→ TASK OBJECTIVE
Beneath this instruction is a block of data; output from it exactly the lines that run from the one containing "Ok proxyClient =>" through the one containing "let sb := EmptyString in", inclusive.

Collected data entries
(** C8 at work: a fresh clone whose manifest does not parse is returned
    all the same, with no manifest content. *)
Lemma manifest_probe_never_fails_witness :
  let env := Sim.env [] [] in
  let run :=
    AddOnHandler.cloneRepository NodePath.posix env "/opt/projects"
      "https://example/org/demo.git" None None Sim.world0 in
  Trace.allCallsSucceeded (Eff.events run) = true
  /\ fs_readFileSync env (Eff.finalWorld run)
       "/opt/projects/demo/package.winccoa.json" = Returned "{ not json"
  /\ Eff.outcome run
     = Returned {| AddOnHandler.path := "/opt/projects/demo";
                   AddOnHandler.fileContent := None |}.
Proof.
  cbv zeta.
  assert (Hok : Trace.allCallsSucceeded
                  (Eff.events
                     (AddOnHandler.cloneRepository NodePath.posix
                        (Sim.env [] [])
                        "/opt/projects" "https://example/org/demo.git" None None
                        Sim.world0)) = true)
    by (vm_compute; reflexivity).
  split; [exact Hok |]. split; [vm_compute; reflexivity |].
  destruct (manifest_probe_never_fails NodePath.posix (Sim.env [] [])
              "/opt/projects" "https://example/org/demo.git" None None
              "/opt/projects/demo" Sim.world0)
    as [_ [_ [_ [_ [_ Hsync]]]]].
  destruct (Hsync Hok) as [content [Hout Hprobe]].
  rewrite Hout. vm_compute in Hprobe. inversion Hprobe. vm_compute. reflexivity.
Defined.
(** * Go-Back-N sender and receiver with Selective Repeat and SACK

    A shallow embedding of [sender_alkinoos.py] and [receiver_alkinoos.py]:
    the GBN header, the sender automaton (states SEND, ACK_IN, RETRANSMIT)
    and the receiver automaton (state DATA_IN), followed by the properties
    of the transport specification that concern them.

    Python integers are [Z]; payloads ([bytes]) are lists of bytes; the
    sender's [dict] buffer is an association list in insertion order; the
    receiver's two parallel lists are two lists.  A handler that raises
    leaves the object as mutated so far, so a handler run yields an outcome
    together with the state and the segments handed to [send]. *)

From Stdlib Require Import ZArith List Bool Lia Permutation Sorted.
From Stdlib.Strings Require Import Byte.
Import ListNotations.
Local Open Scope Z_scope.

(** ** Python helpers *)

Definition payload := list byte.

Fixpoint payload_eqb (p q : payload) : bool :=
  match p, q with
  | [], [] => true
  | a :: p', b :: q' => Byte.eqb a b && payload_eqb p' q'
  | _, _ => false
  end.

(** [range(a, b)] *)
Definition py_range (a b : Z) : list Z :=
  map (fun i => a + Z.of_nat i) (seq 0 (Z.to_nat (b - a))).

(** [x in l] on a list of integers *)
Fixpoint mem (x : Z) (l : list Z) : bool :=
  match l with
  | [] => false
  | y :: l' => (x =? y) || mem x l'
  end.

(** [l.remove(x)] when [x] is known to occur: drops the first element
    equal to [x]. *)
Fixpoint remove_first {A : Type} (eqb : A -> A -> bool) (x : A) (l : list A)
  : list A :=
  match l with
  | [] => []
  | y :: l' => if eqb x y then l' else y :: remove_first eqb x l'
  end.

(** [l.index(x)]: position of the first occurrence, [None] for the
    [ValueError]. *)
Fixpoint index_of (x : Z) (l : list Z) : option nat :=
  match l with
  | [] => None
  | y :: l' => if x =? y then Some O
               else match index_of x l' with
                    | Some i => Some (S i)
                    | None => None
                    end
  end.

(** [sorted(l)] on integers. *)
Fixpoint insert_sorted (x : Z) (l : list Z) : list Z :=
  match l with
  | [] => [x]
  | y :: l' => if x <=? y then x :: l else y :: insert_sorted x l'
  end.

Definition sorted (l : list Z) : list Z := fold_right insert_sorted [] l.

(** A [dict] from sequence numbers to payloads, in insertion order. *)
Module Dict.

Definition t := list (Z * payload).

Definition keys (d : t) : list Z := map fst d.

Fixpoint get (k : Z) (d : t) : option payload :=
  match d with
  | [] => None
  | (k', v) :: d' => if k =? k' then Some v else get k d'
  end.

(** [d[k] = v]: an existing key keeps its place, a new one goes last. *)
Fixpoint set (k : Z) (v : payload) (d : t) : t :=
  match d with
  | [] => [(k, v)]
  | (k', v') :: d' => if k =? k' then (k, v) :: d' else (k', v') :: set k v d'
  end.

(** [d.pop(k, None)] *)
Definition pop (k : Z) (d : t) : t :=
  filter (fun kv => negb (fst kv =? k)) d.

End Dict.

(** Exceptions a handler can raise, and the outcome of running it. *)
Inductive exn := KeyError | ValueError | IndexError.

Inductive outcome (A : Type) :=
| Ret (a : A)
| Raise (e : exn).
Arguments Ret {A} a.
Arguments Raise {A} e.

(** ** The GBN header *)
Module GBN.

Record t := mk {
  type : Z;      (* 0 data, 1 ack *)
  options : Z;
  len : Z;
  hlen : Z;
  num : Z;
  win : Z;
  blen : Z;
  left_1 : Z; length_1 : Z;
  padd_2 : Z; left_2 : Z; length_2 : Z;
  padd_3 : Z; left_3 : Z; length_3 : Z
}.

(** [GBN(type="data", options=o, len=l, hlen=6, num=n, win=w)]; the
    conditional fields are absent for [hlen = 6] and read as 0 here. *)
Definition data (o l n w : Z) : t := mk 0 o l 6 n w 0 0 0 0 0 0 0 0 0.

(** [GBN(type="ack", options=0, len=0, hlen=6, num=n, win=w)] *)
Definition ack (n w : Z) : t := mk 1 0 0 6 n w 0 0 0 0 0 0 0 0 0.

(** The SACK segment of the receiver. *)
Definition sack (hl n w bl l1 n1 l2 n2 l3 n3 : Z) : t :=
  mk 1 1 0 hl n w bl l1 n1 0 l2 n2 0 l3 n3.

End GBN.

(** What [send(IP(...)/header/payload)] puts on the wire. *)
Definition segment := (GBN.t * payload)%type.

Definition plen (p : payload) : Z := Z.of_nat (length p).

(** ** The sender automaton ([GBNSender]) *)
Module Sender.

Record t := mk {
  win : Z;
  n_bits : Z;
  q : list payload;
  buffer : Dict.t;
  current : Z;
  unack : Z;
  receiver_win : Z;
  Q_4_2 : Z;
  SACK : Z;
  Q_4_4 : Z;
  count_acks : Z * Z   (* [repeated acks, ack number] *)
}.

(** [parse_args]: the object as the constructor leaves it. *)
Definition parse_args (n_bits : Z) (payloads : list payload)
  (win Q_4_2 Q_4_3 Q_4_4 : Z) : t :=
  mk win n_bits payloads [] 0 0 win Q_4_2 Q_4_3 Q_4_4 (0, -1).

(** Arguments that pass: a number of bits of at most 8 (main program),
    a window below [2**n_bits] and not both Selective Repeat and SACK
    ([parse_args]). *)
Definition valid_args (n_bits win Q_4_2 Q_4_3 : Z) : Prop :=
  0 <= n_bits <= 8 /\ 0 <= win < 2 ^ n_bits /\ ~ (Q_4_2 <> 0 /\ Q_4_3 <> 0).

Definition set_q (x : list payload) (s : t) : t :=
  mk (win s) (n_bits s) x (buffer s) (current s) (unack s) (receiver_win s)
     (Q_4_2 s) (SACK s) (Q_4_4 s) (count_acks s).
Definition set_buffer (x : Dict.t) (s : t) : t :=
  mk (win s) (n_bits s) (q s) x (current s) (unack s) (receiver_win s)
     (Q_4_2 s) (SACK s) (Q_4_4 s) (count_acks s).
Definition set_current (x : Z) (s : t) : t :=
  mk (win s) (n_bits s) (q s) (buffer s) x (unack s) (receiver_win s)
     (Q_4_2 s) (SACK s) (Q_4_4 s) (count_acks s).
Definition set_unack (x : Z) (s : t) : t :=
  mk (win s) (n_bits s) (q s) (buffer s) (current s) x (receiver_win s)
     (Q_4_2 s) (SACK s) (Q_4_4 s) (count_acks s).
Definition set_receiver_win (x : Z) (s : t) : t :=
  mk (win s) (n_bits s) (q s) (buffer s) (current s) (unack s) x
     (Q_4_2 s) (SACK s) (Q_4_4 s) (count_acks s).
Definition set_SACK (x : Z) (s : t) : t :=
  mk (win s) (n_bits s) (q s) (buffer s) (current s) (unack s) (receiver_win s)
     (Q_4_2 s) x (Q_4_4 s) (count_acks s).
Definition set_count_acks (x : Z * Z) (s : t) : t :=
  mk (win s) (n_bits s) (q s) (buffer s) (current s) (unack s) (receiver_win s)
     (Q_4_2 s) (SACK s) (Q_4_4 s) x.
(** [onConfig] handles the [tsh config] command. *)
Definition onConfig (cf : CLIConf) : IO (option error) :=
  match makeClient cf true with
  | Fail err => ret (Some (trace_Wrap err))
  | Ok tc =>
  match Net.SplitHostPort (SSHProxyAddr tc) with
  | Fail err => ret (Some (trace_Wrap err))
  | Ok (proxyHost, proxyPort) =>
  match ConnectToProxy tc with
  | Fail err => ret (Some (trace_Wrap err))
  | Ok proxyClient =>
    (* defer proxyClient.Close() *)
    (r <- (let (rootClusterName, rootErr) := RootClusterName proxyClient in
           let (leafClusters, leafErr) := GetLeafClusters proxyClient in
           match trace_NewAggregate [rootErr; leafErr] with
           | Some err => ret (Some (trace_Wrap err))
           | None =>
             let keysDir := FullProfilePath (KeysDir tc) in
             let knownHostsPath := keypaths_KnownHostsPath keysDir in
             let identityFilePath :=
               keypaths_UserKeyPath keysDir proxyHost (Username tc) in
             let sb := EmptyString in
             (* Start with a newline in case an existing config file does
                not end with one. *)
             let sb := sb ++ LF in
             let sb := sb ++ Sprintf
               ("#" ++ LF ++
                "# Begin generated Teleport configuration for %s from `tsh config`"
                ++ LF ++ "#" ++ LF) [WebProxyAddr tc] in
             match writeSSHConfig sb {|
               ClusterName := rootClusterName;
               KnownHostsPath := knownHostsPath;
               IdentityFilePath := identityFilePath;
               CertificateFilePath :=
                 keypaths_SSHCertPath keysDir proxyHost (Username tc)
                   rootClusterName;
               ProxyHost := proxyHost;
               ProxyPort := proxyPort;
               TSHPath := executablePath cf |}
             with
             | (_, Some err) => ret (Some (trace_Wrap err))
             | (sb, None) =>
               match writeLeafClusters sb leafClusters (fun name => {|
                 ClusterName := name;
                 KnownHostsPath := knownHostsPath;
                 IdentityFilePath := identityFilePath;
                 CertificateFilePath :=
                   keypaths_SSHCertPath keysDir proxyHost (Username tc)
                     rootClusterName;
                 ProxyHost := proxyHost;
                 ProxyPort := proxyPort;
                 TSHPath := executablePath cf |})
               with
               | (_, Some err) => ret (Some err)
               | (sb, None) =>
                 let sb := sb ++ Sprintf
                   (LF ++ "# End generated Teleport configuration" ++ LF) [] in
                 emit (EvPrint sb) ;;; ret None
               end
             end
           end) ;;
     emit EvClose ;;;
     ret r)%io
  end end end.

→ SOLUTION
  | Ok proxyClient =>
    (* defer proxyClient.Close() *)
    (r <- (let (rootClusterName, rootErr) := RootClusterName proxyClient in
           let (leafClusters, leafErr) := GetLeafClusters proxyClient in
           match trace_NewAggregate [rootErr; leafErr] with
           | Some err => ret (Some (trace_Wrap err))
           | None =>
             let keysDir := FullProfilePath (KeysDir tc) in
             let knownHostsPath := keypaths_KnownHostsPath keysDir in
             let identityFilePath :=
               keypaths_UserKeyPath keysDir proxyHost (Username tc) in
             let sb := EmptyString in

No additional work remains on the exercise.